◆ **Record excerpts**:
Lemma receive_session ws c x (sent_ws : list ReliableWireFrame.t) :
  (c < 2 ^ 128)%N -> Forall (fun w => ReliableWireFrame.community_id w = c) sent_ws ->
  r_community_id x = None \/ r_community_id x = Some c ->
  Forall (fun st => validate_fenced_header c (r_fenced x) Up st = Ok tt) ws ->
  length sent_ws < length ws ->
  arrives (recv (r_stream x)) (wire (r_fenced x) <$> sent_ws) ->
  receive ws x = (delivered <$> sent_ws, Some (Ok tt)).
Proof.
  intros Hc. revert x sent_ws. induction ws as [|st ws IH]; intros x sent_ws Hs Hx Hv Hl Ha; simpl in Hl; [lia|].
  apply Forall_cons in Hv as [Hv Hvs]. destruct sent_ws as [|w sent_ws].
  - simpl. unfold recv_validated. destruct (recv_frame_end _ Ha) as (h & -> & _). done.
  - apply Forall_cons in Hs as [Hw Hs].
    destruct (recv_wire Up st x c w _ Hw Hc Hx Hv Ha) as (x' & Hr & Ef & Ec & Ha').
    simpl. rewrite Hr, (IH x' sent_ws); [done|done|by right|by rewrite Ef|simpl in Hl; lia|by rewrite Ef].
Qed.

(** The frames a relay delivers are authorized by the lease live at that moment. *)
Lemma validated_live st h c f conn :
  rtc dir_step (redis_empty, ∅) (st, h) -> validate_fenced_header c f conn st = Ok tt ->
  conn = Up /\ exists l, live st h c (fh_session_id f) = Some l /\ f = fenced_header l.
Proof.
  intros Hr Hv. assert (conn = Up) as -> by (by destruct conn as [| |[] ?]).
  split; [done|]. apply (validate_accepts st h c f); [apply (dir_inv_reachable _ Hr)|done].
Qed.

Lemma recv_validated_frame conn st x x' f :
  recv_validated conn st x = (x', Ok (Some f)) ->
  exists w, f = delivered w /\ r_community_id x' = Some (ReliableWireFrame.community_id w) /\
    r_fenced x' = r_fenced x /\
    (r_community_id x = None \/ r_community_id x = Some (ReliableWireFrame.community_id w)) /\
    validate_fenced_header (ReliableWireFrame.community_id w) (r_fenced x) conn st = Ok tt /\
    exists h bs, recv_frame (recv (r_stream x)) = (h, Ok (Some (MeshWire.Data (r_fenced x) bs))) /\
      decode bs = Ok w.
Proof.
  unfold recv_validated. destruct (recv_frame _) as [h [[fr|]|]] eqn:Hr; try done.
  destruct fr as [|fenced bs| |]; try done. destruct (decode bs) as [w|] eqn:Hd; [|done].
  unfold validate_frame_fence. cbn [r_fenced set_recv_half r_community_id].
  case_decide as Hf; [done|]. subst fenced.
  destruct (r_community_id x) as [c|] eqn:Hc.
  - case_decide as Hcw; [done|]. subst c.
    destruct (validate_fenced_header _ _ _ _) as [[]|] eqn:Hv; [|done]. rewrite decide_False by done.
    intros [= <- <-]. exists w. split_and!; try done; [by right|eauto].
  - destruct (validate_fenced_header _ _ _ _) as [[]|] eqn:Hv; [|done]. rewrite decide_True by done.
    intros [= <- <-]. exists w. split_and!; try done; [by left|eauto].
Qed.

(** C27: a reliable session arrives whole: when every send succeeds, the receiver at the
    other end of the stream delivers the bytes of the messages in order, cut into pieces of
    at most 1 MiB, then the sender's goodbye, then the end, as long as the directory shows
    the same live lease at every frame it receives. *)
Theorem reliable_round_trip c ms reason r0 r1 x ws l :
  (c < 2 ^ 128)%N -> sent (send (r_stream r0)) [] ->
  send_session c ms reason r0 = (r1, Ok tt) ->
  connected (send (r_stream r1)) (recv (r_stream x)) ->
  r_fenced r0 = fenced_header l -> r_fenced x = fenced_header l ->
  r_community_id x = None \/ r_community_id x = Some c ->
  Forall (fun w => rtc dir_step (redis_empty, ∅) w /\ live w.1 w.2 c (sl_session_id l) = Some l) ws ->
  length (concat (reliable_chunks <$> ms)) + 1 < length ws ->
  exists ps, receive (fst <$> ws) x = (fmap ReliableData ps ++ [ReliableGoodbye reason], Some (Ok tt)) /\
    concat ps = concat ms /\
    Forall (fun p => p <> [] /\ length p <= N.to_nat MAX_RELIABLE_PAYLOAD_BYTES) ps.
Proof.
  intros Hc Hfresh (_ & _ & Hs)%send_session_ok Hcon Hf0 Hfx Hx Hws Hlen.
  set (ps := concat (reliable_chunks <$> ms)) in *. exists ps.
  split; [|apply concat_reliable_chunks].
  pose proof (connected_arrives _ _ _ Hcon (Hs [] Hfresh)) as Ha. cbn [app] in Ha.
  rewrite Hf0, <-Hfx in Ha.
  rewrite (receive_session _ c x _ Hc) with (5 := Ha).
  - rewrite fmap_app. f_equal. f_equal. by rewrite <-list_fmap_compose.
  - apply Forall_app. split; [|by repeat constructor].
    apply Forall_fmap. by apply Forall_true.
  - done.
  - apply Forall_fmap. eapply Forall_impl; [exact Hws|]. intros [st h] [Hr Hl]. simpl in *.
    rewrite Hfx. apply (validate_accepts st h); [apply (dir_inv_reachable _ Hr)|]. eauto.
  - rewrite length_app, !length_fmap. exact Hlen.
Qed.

◆ **Instructions to follow**: From top to bottom, repeat the material above word for word.

◆ **Solution to this problem**:
Lemma receive_session ws c x (sent_ws : list ReliableWireFrame.t) :
  (c < 2 ^ 128)%N -> Forall (fun w => ReliableWireFrame.community_id w = c) sent_ws ->
  r_community_id x = None \/ r_community_id x = Some c ->
  Forall (fun st => validate_fenced_header c (r_fenced x) Up st = Ok tt) ws ->
  length sent_ws < length ws ->
  arrives (recv (r_stream x)) (wire (r_fenced x) <$> sent_ws) ->
  receive ws x = (delivered <$> sent_ws, Some (Ok tt)).
Proof.
  intros Hc. revert x sent_ws. induction ws as [|st ws IH]; intros x sent_ws Hs Hx Hv Hl Ha; simpl in Hl; [lia|].
  apply Forall_cons in Hv as [Hv Hvs]. destruct sent_ws as [|w sent_ws].
  - simpl. unfold recv_validated. destruct (recv_frame_end _ Ha) as (h & -> & _). done.
  - apply Forall_cons in Hs as [Hw Hs].
    destruct (recv_wire Up st x c w _ Hw Hc Hx Hv Ha) as (x' & Hr & Ef & Ec & Ha').
    simpl. rewrite Hr, (IH x' sent_ws); [done|done|by right|by rewrite Ef|simpl in Hl; lia|by rewrite Ef].
Qed.

(** The frames a relay delivers are authorized by the lease live at that moment. *)
Lemma validated_live st h c f conn :
  rtc dir_step (redis_empty, ∅) (st, h) -> validate_fenced_header c f conn st = Ok tt ->
  conn = Up /\ exists l, live st h c (fh_session_id f) = Some l /\ f = fenced_header l.
Proof.
  intros Hr Hv. assert (conn = Up) as -> by (by destruct conn as [| |[] ?]).
  split; [done|]. apply (validate_accepts st h c f); [apply (dir_inv_reachable _ Hr)|done].
Qed.

Lemma recv_validated_frame conn st x x' f :
  recv_validated conn st x = (x', Ok (Some f)) ->
  exists w, f = delivered w /\ r_community_id x' = Some (ReliableWireFrame.community_id w) /\
    r_fenced x' = r_fenced x /\
    (r_community_id x = None \/ r_community_id x = Some (ReliableWireFrame.community_id w)) /\
    validate_fenced_header (ReliableWireFrame.community_id w) (r_fenced x) conn st = Ok tt /\
    exists h bs, recv_frame (recv (r_stream x)) = (h, Ok (Some (MeshWire.Data (r_fenced x) bs))) /\
      decode bs = Ok w.
Proof.
  unfold recv_validated. destruct (recv_frame _) as [h [[fr|]|]] eqn:Hr; try done.
  destruct fr as [|fenced bs| |]; try done. destruct (decode bs) as [w|] eqn:Hd; [|done].
  unfold validate_frame_fence. cbn [r_fenced set_recv_half r_community_id].
  case_decide as Hf; [done|]. subst fenced.
  destruct (r_community_id x) as [c|] eqn:Hc.
  - case_decide as Hcw; [done|]. subst c.
    destruct (validate_fenced_header _ _ _ _) as [[]|] eqn:Hv; [|done]. rewrite decide_False by done.
    intros [= <- <-]. exists w. split_and!; try done; [by right|eauto].
  - destruct (validate_fenced_header _ _ _ _) as [[]|] eqn:Hv; [|done]. rewrite decide_True by done.
    intros [= <- <-]. exists w. split_and!; try done; [by left|eauto].
Qed.

(** C27: a reliable session arrives whole: when every send succeeds, the receiver at the
    other end of the stream delivers the bytes of the messages in order, cut into pieces of
    at most 1 MiB, then the sender's goodbye, then the end, as long as the directory shows
    the same live lease at every frame it receives. *)
Theorem reliable_round_trip c ms reason r0 r1 x ws l :
  (c < 2 ^ 128)%N -> sent (send (r_stream r0)) [] ->
  send_session c ms reason r0 = (r1, Ok tt) ->
  connected (send (r_stream r1)) (recv (r_stream x)) ->
  r_fenced r0 = fenced_header l -> r_fenced x = fenced_header l ->
  r_community_id x = None \/ r_community_id x = Some c ->
  Forall (fun w => rtc dir_step (redis_empty, ∅) w /\ live w.1 w.2 c (sl_session_id l) = Some l) ws ->
  length (concat (reliable_chunks <$> ms)) + 1 < length ws ->
  exists ps, receive (fst <$> ws) x = (fmap ReliableData ps ++ [ReliableGoodbye reason], Some (Ok tt)) /\
    concat ps = concat ms /\
    Forall (fun p => p <> [] /\ length p <= N.to_nat MAX_RELIABLE_PAYLOAD_BYTES) ps.
Proof.
  intros Hc Hfresh (_ & _ & Hs)%send_session_ok Hcon Hf0 Hfx Hx Hws Hlen.
  set (ps := concat (reliable_chunks <$> ms)) in *. exists ps.
  split; [|apply concat_reliable_chunks].
  pose proof (connected_arrives _ _ _ Hcon (Hs [] Hfresh)) as Ha. cbn [app] in Ha.
  rewrite Hf0, <-Hfx in Ha.
  rewrite (receive_session _ c x _ Hc) with (5 := Ha).
  - rewrite fmap_app. f_equal. f_equal. by rewrite <-list_fmap_compose.
  - apply Forall_app. split; [|by repeat constructor].
    apply Forall_fmap. by apply Forall_true.
  - done.
  - apply Forall_fmap. eapply Forall_impl; [exact Hws|]. intros [st h] [Hr Hl]. simpl in *.
    rewrite Hfx. apply (validate_accepts st h); [apply (dir_inv_reachable _ Hr)|]. eauto.
  - rewrite length_app, !length_fmap. exact Hlen.
Qed.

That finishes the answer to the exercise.